- **Given entries**
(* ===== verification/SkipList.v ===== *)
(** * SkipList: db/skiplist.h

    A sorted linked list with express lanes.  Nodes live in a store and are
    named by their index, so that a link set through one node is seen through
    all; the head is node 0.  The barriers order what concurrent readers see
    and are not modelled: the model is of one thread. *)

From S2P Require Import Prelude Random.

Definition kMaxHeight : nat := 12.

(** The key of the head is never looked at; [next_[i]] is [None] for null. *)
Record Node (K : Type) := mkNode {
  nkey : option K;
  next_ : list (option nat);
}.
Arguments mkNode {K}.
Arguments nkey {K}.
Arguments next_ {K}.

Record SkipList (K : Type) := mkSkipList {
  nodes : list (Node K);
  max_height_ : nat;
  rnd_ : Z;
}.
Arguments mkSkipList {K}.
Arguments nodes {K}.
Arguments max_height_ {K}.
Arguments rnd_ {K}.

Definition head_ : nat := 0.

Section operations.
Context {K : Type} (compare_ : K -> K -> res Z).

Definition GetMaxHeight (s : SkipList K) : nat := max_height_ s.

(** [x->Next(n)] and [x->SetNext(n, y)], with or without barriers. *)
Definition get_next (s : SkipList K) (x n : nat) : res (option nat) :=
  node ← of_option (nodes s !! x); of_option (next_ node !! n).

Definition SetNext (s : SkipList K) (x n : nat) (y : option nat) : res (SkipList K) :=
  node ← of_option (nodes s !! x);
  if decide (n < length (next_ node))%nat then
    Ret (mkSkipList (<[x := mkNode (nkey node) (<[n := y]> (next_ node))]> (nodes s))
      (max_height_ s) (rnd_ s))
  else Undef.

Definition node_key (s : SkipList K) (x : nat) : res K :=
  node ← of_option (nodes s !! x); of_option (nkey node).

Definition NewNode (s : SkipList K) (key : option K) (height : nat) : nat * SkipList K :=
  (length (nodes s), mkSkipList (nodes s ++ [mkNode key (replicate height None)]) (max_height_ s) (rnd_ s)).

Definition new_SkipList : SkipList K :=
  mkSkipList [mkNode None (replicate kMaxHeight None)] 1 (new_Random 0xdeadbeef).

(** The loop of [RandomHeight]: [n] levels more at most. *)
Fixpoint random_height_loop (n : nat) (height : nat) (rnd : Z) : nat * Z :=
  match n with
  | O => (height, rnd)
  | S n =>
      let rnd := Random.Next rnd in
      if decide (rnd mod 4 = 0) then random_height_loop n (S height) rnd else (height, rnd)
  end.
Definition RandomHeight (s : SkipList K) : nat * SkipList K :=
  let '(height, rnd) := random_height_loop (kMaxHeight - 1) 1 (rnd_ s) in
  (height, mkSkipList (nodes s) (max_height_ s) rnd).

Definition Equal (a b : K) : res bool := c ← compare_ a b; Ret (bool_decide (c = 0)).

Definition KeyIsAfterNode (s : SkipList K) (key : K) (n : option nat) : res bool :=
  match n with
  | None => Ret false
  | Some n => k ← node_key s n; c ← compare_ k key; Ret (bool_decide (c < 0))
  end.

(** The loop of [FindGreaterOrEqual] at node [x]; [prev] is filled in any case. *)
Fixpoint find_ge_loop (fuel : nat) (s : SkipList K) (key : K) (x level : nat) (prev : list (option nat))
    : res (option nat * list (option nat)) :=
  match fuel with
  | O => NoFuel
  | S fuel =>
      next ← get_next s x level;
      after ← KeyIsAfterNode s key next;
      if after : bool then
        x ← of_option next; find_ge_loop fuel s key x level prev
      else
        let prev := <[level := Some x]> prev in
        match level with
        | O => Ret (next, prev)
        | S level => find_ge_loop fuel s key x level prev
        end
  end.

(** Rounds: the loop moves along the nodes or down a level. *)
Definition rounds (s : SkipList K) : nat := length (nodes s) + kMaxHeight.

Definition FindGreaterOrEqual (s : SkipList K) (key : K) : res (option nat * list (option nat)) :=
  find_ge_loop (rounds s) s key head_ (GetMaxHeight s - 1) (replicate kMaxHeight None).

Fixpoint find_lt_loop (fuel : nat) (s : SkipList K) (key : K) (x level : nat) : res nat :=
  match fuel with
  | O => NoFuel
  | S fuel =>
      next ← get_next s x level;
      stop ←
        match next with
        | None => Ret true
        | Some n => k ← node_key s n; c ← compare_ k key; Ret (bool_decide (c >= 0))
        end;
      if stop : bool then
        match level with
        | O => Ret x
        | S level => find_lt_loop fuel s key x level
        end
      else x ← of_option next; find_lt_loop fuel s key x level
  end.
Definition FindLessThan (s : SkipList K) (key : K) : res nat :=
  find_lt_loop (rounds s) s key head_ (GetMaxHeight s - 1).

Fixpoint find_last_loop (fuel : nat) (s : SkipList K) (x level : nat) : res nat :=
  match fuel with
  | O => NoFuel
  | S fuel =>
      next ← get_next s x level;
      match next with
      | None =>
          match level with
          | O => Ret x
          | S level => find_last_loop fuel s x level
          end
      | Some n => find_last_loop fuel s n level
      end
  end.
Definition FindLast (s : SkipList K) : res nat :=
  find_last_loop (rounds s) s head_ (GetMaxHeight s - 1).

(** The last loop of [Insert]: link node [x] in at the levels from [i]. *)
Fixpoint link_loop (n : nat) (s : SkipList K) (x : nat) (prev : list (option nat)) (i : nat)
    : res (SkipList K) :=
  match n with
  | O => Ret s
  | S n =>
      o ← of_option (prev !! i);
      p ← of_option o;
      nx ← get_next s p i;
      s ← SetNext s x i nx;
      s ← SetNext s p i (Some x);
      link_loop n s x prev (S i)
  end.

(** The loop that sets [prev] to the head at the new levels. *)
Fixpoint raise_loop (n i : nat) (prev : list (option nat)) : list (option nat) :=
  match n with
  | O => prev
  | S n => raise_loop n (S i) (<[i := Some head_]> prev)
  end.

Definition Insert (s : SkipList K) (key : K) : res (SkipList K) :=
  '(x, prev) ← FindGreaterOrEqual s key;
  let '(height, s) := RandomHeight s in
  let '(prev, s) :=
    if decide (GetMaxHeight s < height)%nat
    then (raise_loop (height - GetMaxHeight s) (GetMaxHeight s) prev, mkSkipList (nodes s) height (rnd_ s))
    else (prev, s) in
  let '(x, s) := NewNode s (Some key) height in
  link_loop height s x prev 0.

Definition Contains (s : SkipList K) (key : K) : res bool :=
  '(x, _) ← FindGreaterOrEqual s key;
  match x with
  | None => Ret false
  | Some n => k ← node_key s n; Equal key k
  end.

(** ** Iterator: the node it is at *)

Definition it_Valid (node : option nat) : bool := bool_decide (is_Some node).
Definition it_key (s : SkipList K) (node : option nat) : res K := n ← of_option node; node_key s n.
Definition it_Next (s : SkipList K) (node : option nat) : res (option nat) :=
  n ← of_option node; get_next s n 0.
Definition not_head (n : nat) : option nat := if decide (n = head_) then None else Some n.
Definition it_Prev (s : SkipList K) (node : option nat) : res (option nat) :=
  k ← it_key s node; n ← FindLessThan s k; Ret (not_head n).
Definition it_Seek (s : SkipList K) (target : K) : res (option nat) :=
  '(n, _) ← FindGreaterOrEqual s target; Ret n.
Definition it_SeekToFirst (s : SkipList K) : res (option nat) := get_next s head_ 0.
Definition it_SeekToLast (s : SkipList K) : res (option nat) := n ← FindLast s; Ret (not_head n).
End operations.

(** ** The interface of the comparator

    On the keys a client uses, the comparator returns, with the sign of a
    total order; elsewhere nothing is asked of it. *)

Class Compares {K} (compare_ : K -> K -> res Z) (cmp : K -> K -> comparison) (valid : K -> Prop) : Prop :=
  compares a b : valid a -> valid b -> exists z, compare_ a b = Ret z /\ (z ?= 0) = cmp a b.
---
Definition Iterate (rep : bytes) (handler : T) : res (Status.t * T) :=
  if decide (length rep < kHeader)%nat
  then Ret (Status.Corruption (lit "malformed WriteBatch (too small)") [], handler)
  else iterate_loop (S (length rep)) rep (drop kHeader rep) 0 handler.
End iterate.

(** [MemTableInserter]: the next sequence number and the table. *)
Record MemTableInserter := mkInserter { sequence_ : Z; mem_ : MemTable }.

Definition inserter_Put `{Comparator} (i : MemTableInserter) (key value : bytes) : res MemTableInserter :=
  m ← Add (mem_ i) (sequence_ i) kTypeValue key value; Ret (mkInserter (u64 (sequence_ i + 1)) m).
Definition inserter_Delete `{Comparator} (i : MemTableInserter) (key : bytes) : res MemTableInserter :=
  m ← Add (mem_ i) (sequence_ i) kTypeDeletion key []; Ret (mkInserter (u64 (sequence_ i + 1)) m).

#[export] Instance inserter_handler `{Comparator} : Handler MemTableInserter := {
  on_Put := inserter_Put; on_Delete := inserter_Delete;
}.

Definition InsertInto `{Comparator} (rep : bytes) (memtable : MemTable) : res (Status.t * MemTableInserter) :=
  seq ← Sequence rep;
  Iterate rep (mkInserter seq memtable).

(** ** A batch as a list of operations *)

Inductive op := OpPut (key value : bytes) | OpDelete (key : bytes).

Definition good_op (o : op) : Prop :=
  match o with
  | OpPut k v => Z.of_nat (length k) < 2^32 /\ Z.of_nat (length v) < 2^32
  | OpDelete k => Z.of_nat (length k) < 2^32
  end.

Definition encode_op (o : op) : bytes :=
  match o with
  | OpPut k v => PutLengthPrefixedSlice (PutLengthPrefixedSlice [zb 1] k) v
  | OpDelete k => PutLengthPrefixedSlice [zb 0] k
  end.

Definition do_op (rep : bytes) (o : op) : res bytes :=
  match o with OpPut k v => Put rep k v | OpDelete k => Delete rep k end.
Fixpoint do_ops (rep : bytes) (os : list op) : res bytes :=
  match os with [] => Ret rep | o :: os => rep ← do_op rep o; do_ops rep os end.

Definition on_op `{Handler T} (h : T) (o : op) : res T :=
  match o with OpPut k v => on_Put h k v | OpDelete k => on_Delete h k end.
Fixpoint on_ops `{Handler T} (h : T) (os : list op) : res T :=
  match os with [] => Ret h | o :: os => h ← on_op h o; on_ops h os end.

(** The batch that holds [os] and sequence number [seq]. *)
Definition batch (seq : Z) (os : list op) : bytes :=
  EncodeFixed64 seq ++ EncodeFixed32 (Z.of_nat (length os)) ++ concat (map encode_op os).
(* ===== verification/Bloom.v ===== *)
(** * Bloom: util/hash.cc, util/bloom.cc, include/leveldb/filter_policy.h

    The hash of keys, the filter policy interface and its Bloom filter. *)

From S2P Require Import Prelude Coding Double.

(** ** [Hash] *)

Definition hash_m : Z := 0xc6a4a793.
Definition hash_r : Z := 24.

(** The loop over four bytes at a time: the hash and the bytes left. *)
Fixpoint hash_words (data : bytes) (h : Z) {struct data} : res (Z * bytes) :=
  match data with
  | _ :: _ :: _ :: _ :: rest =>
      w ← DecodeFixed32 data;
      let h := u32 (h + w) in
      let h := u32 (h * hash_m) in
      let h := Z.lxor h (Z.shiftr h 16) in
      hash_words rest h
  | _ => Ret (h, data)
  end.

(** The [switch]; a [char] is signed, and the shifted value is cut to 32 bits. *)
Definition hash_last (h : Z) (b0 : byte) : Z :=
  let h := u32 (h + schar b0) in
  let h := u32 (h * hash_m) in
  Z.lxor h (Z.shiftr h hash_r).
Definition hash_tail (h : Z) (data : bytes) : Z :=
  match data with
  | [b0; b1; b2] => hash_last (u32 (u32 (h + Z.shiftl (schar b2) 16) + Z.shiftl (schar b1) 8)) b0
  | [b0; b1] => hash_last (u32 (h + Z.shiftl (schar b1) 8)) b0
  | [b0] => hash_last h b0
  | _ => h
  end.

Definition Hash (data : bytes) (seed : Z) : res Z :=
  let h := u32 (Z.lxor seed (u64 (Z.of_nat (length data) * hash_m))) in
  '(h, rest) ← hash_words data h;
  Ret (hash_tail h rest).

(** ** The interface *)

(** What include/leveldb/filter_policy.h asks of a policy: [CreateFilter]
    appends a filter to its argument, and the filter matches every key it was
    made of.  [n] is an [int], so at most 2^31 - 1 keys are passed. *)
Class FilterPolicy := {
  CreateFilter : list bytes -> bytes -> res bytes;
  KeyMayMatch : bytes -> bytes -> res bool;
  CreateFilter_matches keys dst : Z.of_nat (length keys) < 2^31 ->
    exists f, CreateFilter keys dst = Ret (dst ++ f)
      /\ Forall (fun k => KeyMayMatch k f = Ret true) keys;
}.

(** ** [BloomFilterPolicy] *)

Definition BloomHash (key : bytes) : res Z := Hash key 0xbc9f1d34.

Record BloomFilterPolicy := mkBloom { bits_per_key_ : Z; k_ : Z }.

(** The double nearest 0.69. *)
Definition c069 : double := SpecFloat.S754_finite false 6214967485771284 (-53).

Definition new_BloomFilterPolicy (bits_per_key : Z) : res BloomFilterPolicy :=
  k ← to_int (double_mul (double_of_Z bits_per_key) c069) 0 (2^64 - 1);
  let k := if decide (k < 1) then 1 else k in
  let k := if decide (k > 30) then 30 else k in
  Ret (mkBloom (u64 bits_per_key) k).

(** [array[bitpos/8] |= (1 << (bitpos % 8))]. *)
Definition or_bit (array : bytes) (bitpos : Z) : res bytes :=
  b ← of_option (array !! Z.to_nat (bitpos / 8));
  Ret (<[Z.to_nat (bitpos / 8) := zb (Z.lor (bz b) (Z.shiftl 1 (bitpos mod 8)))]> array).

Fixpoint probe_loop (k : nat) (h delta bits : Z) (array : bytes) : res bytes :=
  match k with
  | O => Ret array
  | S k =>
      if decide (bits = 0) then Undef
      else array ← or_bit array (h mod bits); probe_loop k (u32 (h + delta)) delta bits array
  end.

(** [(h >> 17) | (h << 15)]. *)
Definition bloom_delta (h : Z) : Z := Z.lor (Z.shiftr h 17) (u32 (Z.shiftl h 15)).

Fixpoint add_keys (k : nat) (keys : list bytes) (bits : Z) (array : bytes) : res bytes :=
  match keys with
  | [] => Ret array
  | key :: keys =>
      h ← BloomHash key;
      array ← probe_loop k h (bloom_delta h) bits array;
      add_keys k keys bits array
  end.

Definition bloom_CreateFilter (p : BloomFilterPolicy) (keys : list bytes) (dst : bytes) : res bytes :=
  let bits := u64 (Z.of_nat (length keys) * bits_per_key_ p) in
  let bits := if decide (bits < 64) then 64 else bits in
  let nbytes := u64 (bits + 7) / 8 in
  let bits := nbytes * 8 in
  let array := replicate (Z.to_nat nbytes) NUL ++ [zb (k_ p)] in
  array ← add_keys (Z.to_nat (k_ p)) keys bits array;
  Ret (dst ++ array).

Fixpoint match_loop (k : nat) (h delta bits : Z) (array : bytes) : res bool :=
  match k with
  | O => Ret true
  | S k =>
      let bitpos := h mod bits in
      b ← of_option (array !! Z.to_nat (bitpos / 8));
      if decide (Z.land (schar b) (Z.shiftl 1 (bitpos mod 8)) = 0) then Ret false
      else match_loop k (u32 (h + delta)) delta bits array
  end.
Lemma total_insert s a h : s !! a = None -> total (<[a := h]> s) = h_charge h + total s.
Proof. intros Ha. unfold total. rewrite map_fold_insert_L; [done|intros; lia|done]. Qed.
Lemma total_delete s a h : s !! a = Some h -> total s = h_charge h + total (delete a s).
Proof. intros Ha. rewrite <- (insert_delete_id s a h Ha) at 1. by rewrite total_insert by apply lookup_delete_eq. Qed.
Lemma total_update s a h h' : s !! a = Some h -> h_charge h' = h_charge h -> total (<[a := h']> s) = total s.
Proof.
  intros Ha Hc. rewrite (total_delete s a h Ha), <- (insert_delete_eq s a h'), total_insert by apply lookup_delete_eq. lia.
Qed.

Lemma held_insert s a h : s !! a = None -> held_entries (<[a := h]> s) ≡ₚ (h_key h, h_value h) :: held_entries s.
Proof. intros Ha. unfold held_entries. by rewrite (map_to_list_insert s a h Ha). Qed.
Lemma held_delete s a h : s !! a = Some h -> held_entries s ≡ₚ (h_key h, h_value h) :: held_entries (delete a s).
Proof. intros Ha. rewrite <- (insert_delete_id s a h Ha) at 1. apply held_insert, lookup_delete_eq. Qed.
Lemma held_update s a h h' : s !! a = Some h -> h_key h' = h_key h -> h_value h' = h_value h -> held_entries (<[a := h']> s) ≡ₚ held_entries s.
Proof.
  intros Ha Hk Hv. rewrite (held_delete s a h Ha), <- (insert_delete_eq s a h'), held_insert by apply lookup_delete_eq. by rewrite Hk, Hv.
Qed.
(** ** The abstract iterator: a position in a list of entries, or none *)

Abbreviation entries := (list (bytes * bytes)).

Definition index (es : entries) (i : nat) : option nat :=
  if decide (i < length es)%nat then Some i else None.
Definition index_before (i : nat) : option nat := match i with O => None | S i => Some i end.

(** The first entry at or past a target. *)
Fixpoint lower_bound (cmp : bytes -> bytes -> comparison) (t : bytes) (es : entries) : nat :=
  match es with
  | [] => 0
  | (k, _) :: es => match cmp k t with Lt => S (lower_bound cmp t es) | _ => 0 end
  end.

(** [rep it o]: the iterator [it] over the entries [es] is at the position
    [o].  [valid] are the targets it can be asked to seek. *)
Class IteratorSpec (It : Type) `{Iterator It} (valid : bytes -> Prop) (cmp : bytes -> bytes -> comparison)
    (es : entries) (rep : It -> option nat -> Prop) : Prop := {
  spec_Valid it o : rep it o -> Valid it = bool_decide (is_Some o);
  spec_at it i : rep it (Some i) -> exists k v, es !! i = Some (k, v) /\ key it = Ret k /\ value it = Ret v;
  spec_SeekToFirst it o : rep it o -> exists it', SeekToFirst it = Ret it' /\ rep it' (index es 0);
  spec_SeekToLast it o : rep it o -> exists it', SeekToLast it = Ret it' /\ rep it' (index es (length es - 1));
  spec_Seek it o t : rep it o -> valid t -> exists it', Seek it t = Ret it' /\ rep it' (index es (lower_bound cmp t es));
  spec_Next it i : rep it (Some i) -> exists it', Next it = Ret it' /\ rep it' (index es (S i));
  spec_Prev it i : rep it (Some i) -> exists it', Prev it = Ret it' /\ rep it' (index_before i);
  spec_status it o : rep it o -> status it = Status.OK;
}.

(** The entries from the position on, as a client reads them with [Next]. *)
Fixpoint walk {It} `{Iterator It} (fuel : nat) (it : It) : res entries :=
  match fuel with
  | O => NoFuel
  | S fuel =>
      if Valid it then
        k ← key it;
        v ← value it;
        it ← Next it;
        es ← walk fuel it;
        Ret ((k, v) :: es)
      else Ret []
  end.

- **Your task**
In the listing above, locate the line containing "(* ===== verification/SkipList.v ===== *)" and the line containing "From S2P Require Import Prelude Random.". Transcribe those two lines and everything between them, exactly as written.

- **Exercise answer**
(* ===== verification/SkipList.v ===== *)
(** * SkipList: db/skiplist.h

    A sorted linked list with express lanes.  Nodes live in a store and are
    named by their index, so that a link set through one node is seen through
    all; the head is node 0.  The barriers order what concurrent readers see
    and are not modelled: the model is of one thread. *)

From S2P Require Import Prelude Random.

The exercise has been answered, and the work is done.